Before you trust your business to the cloud, be sure you know how to get out.

A case in point is Microsoft's Azure Services Platform, which provides an operating system and a set of developer services to build cloud-based applications.

As Staten points out, with Azure, users write to a set of cloud services in a way that's different from writing to the same services deployed in their own environment. The calls to the SQL database, he explains, are different from the calls in Azure. To move to a different provider, users would have to understand how to translate those API calls into SQL Server calls, he says.

To minimize the complexity and cost of doing that, he says, cloud users should try to touch proprietary and nonstandard elements as lightly as possible. That's what RightScale claims to pull off with its management tools, which work with a variety of cloud infrastructure providers, such as FlexiScale, GoGrid and Amazon.com.

As Crandell explains, its tools create an abstraction layer on top of these services, which effectively minimizes user reliance on proprietary technology and makes its tools portable across providers. "We shield companies from having to write a specific solution for, say, Amazon and then have to rewrite again for each cloud," he says.

What's more, Crandell says, RightScale's source code is available to users, so if they wanted to move away from RightScale, they could.

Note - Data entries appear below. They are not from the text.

Lemma int16_words ws : Forall octet ws → Py.int16 <$> (word_fmt <$> ws) = ws.
Proof.
  induction 1 as [|w ws Hw _ IH]; [done|].
  rewrite !fmap_cons, IH. f_equal. word_facts w Hw. lia.
Qed.

Lemma rstrip_cons c s :
  Py.rstrip (String c s)
  = match Py.rstrip s with
    | "" => if Py.is_space c then "" else String c ""
    | r => String c r
    end.
Proof. reflexivity. Qed.

Lemma rstrip_keep c s : Py.is_space c = false → ∃ r, Py.rstrip (String c s) = String c r.
Proof. intros Hc. rewrite rstrip_cons, Hc. destruct (Py.rstrip s); eauto. Qed.

Lemma int_digits_cons acc after c s :
  Py.int_digits acc after (String c s)
  = if Py.is_digit c then Py.int_digits (10 * acc + Py.digit_val c) true s
    else if Ascii.eqb c "_" && after then Py.int_digits acc false s
    else None.
Proof. reflexivity. Qed.

(** A text of two words or more is not a decimal numeral. *)
Lemma int_render a b ws : octet a → Py.int (render (a :: b :: ws)) = None.
Proof.
  intros Ha. unfold render. rewrite !fmap_cons, join_cons.
  generalize (Py.join "-" (word_fmt b :: (word_fmt <$> ws))). intros rest.
  word_facts a Ha.
  destruct (word_fmt a) as [|h [|l [|]]]; try done.
  repeat match goal with
         | H : _ && _ = true |- _ => apply andb_true_iff in H as [H ?]
         | H : negb _ = true |- _ => apply negb_true_iff in H
         end.
  rewrite !app_cons, !app_nil_l. unfold Py.int.
  change (Py.lstrip (String h ?s)) with (if Py.is_space h then Py.lstrip s else String h s).
  match goal with H : Py.is_space h = false |- _ => rewrite H end.
  destruct (rstrip_keep "-" rest eq_refl) as [r Hr].
  rewrite (rstrip_cons h), (rstrip_cons l), Hr.
  repeat match goal with H : Ascii.eqb h _ = false |- _ => rewrite H; clear H end.
  rewrite int_digits_cons. destruct (Py.is_digit h); [|by rewrite andb_false_r].
  rewrite int_digits_cons. destruct (Py.is_digit l).
  - by rewrite int_digits_cons.
  - by match goal with H : Ascii.eqb l _ = false |- _ => rewrite H end.
Qed.

Ltac no_match :=
  first [ rewrite findall_colon by (done || lia)
        | rewrite findall_dot by (done || lia)
        | rewrite findall_bare
        | rewrite findall_dash by done; simpl length; simpl Nat.eqb; cbv iota ].

Lemma EUI_of_str_six (m0 m1 m2 m3 m4 m5 : Z) :
  Forall octet [m0; m1; m2; m3; m4; m5] →
  EUI_of_str (render [m0; m1; m2; m3; m4; m5])
  = Ok (mkEUI EUI48 (words_to_int [m0; m1; m2; m3; m4; m5] 8)).
Proof.
  intros Hws. unfold EUI_of_str, EUI_detect, str_to_int, eui48_str_to_int.
  unfold RE_MAC_FORMATS, first_match.
  rewrite findall_colon by (done || lia).
  rewrite findall_dash by done.
  rewrite forallb_hex_group by done. simpl length. simpl Nat.eqb. cbv iota.
  rewrite andb_true_l. cbv iota. simpl length. cbv iota.
  by rewrite int16_words.
Qed.

Lemma EUI_of_str_eight (w0 w1 w2 w3 w4 w5 w6 w7 : Z) :
  Forall octet [w0; w1; w2; w3; w4; w5; w6; w7] →
  EUI_of_str (render [w0; w1; w2; w3; w4; w5; w6; w7])
  = Ok (mkEUI EUI64 (words_to_int [w0; w1; w2; w3; w4; w5; w6; w7] 8)).
Proof.
  intros Hws. unfold EUI_of_str, EUI_detect, str_to_int.
  assert (eui48_str_to_int (render [w0; w1; w2; w3; w4; w5; w6; w7])
          = Raise AddrFormatError) as ->.
  { unfold eui48_str_to_int, RE_MAC_FORMATS, first_match.
    by do 9 no_match. }
  rewrite int_render by (by inversion Hws).
  unfold eui64_str_to_int, RE_EUI64_FORMATS, first_match.
  rewrite findall_colon by (done || lia).
  rewrite findall_dash by done.
  rewrite forallb_hex_group by done. simpl length. simpl Nat.eqb. cbv iota.
  rewrite andb_true_l. cbv iota. simpl length. cbv iota.
  by rewrite int16_words.
Qed.

End rendering.

(** ** The address codec *)

Section codec.
Import netaddr NMtcpdump.

Lemma land_low_64 (ip : Z) : Z.land ip 0xFFFFFFFFFFFFFFFF = ip mod 2 ^ 64.
Proof. change 0xFFFFFFFFFFFFFFFF with (Z.ones 64). apply Z.land_ones. lia. Qed.

Lemma bind_ok {A B} (a : A) (k : A → result B) : Ok a ≫= k = k a.
Proof. reflexivity. Qed.

(** Up to the call of [replace], [eui64_to_mac] cannot fail on an address
    that [IPAddress] reads. *)
Lemma eui64_to_mac_words (ipv6_addr : string) (ip w0 w1 w2 w3 w4 w5 w6 w7 : Z) :
  IPAddress ipv6_addr = Some ip →
  iid_words ip = [w0; w1; w2; w3; w4; w5; w6; w7] →
  Forall octet [w0; w1; w2; w3; w4; w5; w6; w7] →
  eui64_to_mac ipv6_addr
  = mac ← EUI_of_str
            (Py.replace "FF-FE-" "" (render [Z.lxor w0 2; w1; w2; w3; w4; w5; w6; w7]));
    Ok (EUI_str mac).
Proof.
  intros Hip Hwords Hoct. unfold eui64_to_mac. rewrite Hip.
  unfold iid_words in Hwords.
  assert (EUI_of_int (Z.land ip 0xFFFFFFFFFFFFFFFF) EUI64
          = Ok (mkEUI EUI64 (Z.land ip 0xFFFFFFFFFFFFFFFF))) as ->.
  { unfold EUI_of_int. rewrite land_low_64.
    pose proof (Z.mod_pos_bound ip (2 ^ 64) ltac:(lia)) as Hbound.
    replace (0 <=? ip mod 2 ^ 64) with true by (symmetry; apply Z.leb_le; lia).
    replace (ip mod 2 ^ 64 <=? max_int EUI64) with true; [done|].
    symmetry. apply Z.leb_le. unfold max_int. lia. }
  assert (octet (Z.lxor w0 2)) as Hflip by (apply flip_octet; by inversion Hoct).
  assert (Forall octet [Z.lxor w0 2; w1; w2; w3; w4; w5; w6; w7]) as Hoct'.
  { inversion Hoct; subst. by constructor. }
  rewrite bind_ok. unfold EUI_getitem. simpl module. simpl value. simpl num_words.
  change ((- Z.of_nat 8 <=? 0) && (0 <=? Z.of_nat 8 - 1)) with true. cbv iota.
  change (Z.to_nat (if 0 <? 0 then Z.of_nat 8 + 0 else 0)) with 0%nat.
  rewrite Hwords. change ([w0; w1; w2; w3; w4; w5; w6; w7] !! 0%nat) with (Some w0).
  cbv iota. rewrite bind_ok.
  unfold EUI_setitem. simpl module. simpl value. simpl num_words. rewrite Hwords.
  change (negb ((0 <=? 0) && (0 <=? Z.of_nat 8 - 1))) with false. cbv iota.
  replace (0 <=? Z.lxor w0 2) with true by (symmetry; apply Z.leb_le; apply Hflip).
  replace (Z.lxor w0 2 <=? 255) with true
    by (symmetry; apply Z.leb_le; unfold octet in Hflip; lia).
  change (negb (true && true)) with false. cbv iota.
  change (<[Z.to_nat 0:=Z.lxor w0 2]> [w0; w1; w2; w3; w4; w5; w6; w7])
    with [Z.lxor w0 2; w1; w2; w3; w4; w5; w6; w7].
  rewrite bind_ok, EUI_str_render. simpl num_words.
  pose proof (int_to_words_to_int _ Hoct') as Hback. simpl length in Hback.
  by rewrite Hback.
Qed.
Lemma EUI_str_of_words (v : version) (ws : list Z) :
  Forall octet ws → length ws = num_words v →
  EUI_str (mkEUI v (words_to_int ws 8)) = render ws.
Proof.
  intros Hoct Hlen. rewrite EUI_str_render, <- Hlen.
  by rewrite int_to_words_to_int.
Qed.

(** The text of eight words in which no two neighbours among the first
    seven read [FF], [FE] is left as it is by [replace]. *)
Lemma replace_no_marker (w0 w1 w2 w3 w4 w5 w6 w7 : Z) :
  Forall octet [w0; w1; w2; w3; w4; w5; w6; w7] →
  ¬ (w0 = 255 ∧ w1 = 254) → ¬ (w1 = 255 ∧ w2 = 254) → ¬ (w2 = 255 ∧ w3 = 254) →
  ¬ (w3 = 255 ∧ w4 = 254) → ¬ (w4 = 255 ∧ w5 = 254) → ¬ (w5 = 255 ∧ w6 = 254) →
  Py.replace "FF-FE-" "" (render [w0; w1; w2; w3; w4; w5; w6; w7])
  = render [w0; w1; w2; w3; w4; w5; w6; w7].
Proof.
  intros Hoct H01 H12 H23 H34 H45 H56.
  repeat match goal with
         | H : Forall _ (_ :: _) |- _ => apply Forall_cons in H as [? H]
         end.
  unfold Py.replace, render. rewrite !fmap_cons, fmap_nil, !join_cons, join_one.
  rewrite !replace_step, replace_last by done. reflexivity.
Qed.

(** The text of a modified EUI-64 identifier whose hardware address has no
    [FF], [FE] of its own in the places where [replace] would find them
    loses its two middle words only. *)
Lemma replace_middle_marker (m0 m1 m2 m3 m4 m5 : Z) :
  Forall octet [m0; m1; m2; m3; m4; m5] →
  ¬ (m0 = 255 ∧ m1 = 254) → ¬ (m1 = 255 ∧ m2 = 254) → ¬ (m3 = 255 ∧ m4 = 254) →
  Py.replace "FF-FE-" "" (render [m0; m1; m2; 255; 254; m3; m4; m5])
  = render [m0; m1; m2; m3; m4; m5].
Proof.
  intros Hoct H01 H12 H34.
  repeat match goal with
         | H : Forall _ (_ :: _) |- _ => apply Forall_cons in H as [? H]
         end.
  unfold Py.replace, render. rewrite !fmap_cons, fmap_nil, !join_cons, join_one.
  rewrite (replace_step m0), (replace_step m1), (replace_step m2) by (done || lia).
  rewrite replace_marker, (replace_step m3), replace_last by done. reflexivity.
Qed.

This approach makes Christian Taylor, CEO of MeDeploy, feel that his company's infrastructure product offers freedom of choice. MeDeploy offers a system -- based on Amazon EC2 and managed with RightScale tools -- that allows film distributors to build online ecosystems for distributing and selling films.

"If anything, [moving away from EC2] would be easier than [exiting] an on-premise system," he says. "It uses standard hardware, so if a competitor made us think of switching to a different cloud, we could just set up a whole other cloud system, load it up and then switch over."

The risk/benefit dance

Avoiding the proprietary aspects of a vendor's system really comes down to a risk/benefit tradeoff, Staten says. You need to weigh the advantages of using provider-specific technology against the vendor's vulnerability.

Take Salesforce.com, which uses a proprietary programming language and APIs, he says. "Years ago, no one was writing custom applications in Salesforce or leveraging their APIs, because they didn't know if they'd be around," he says. "Now that they've been around 10 years and are well capitalized, those things are in high use."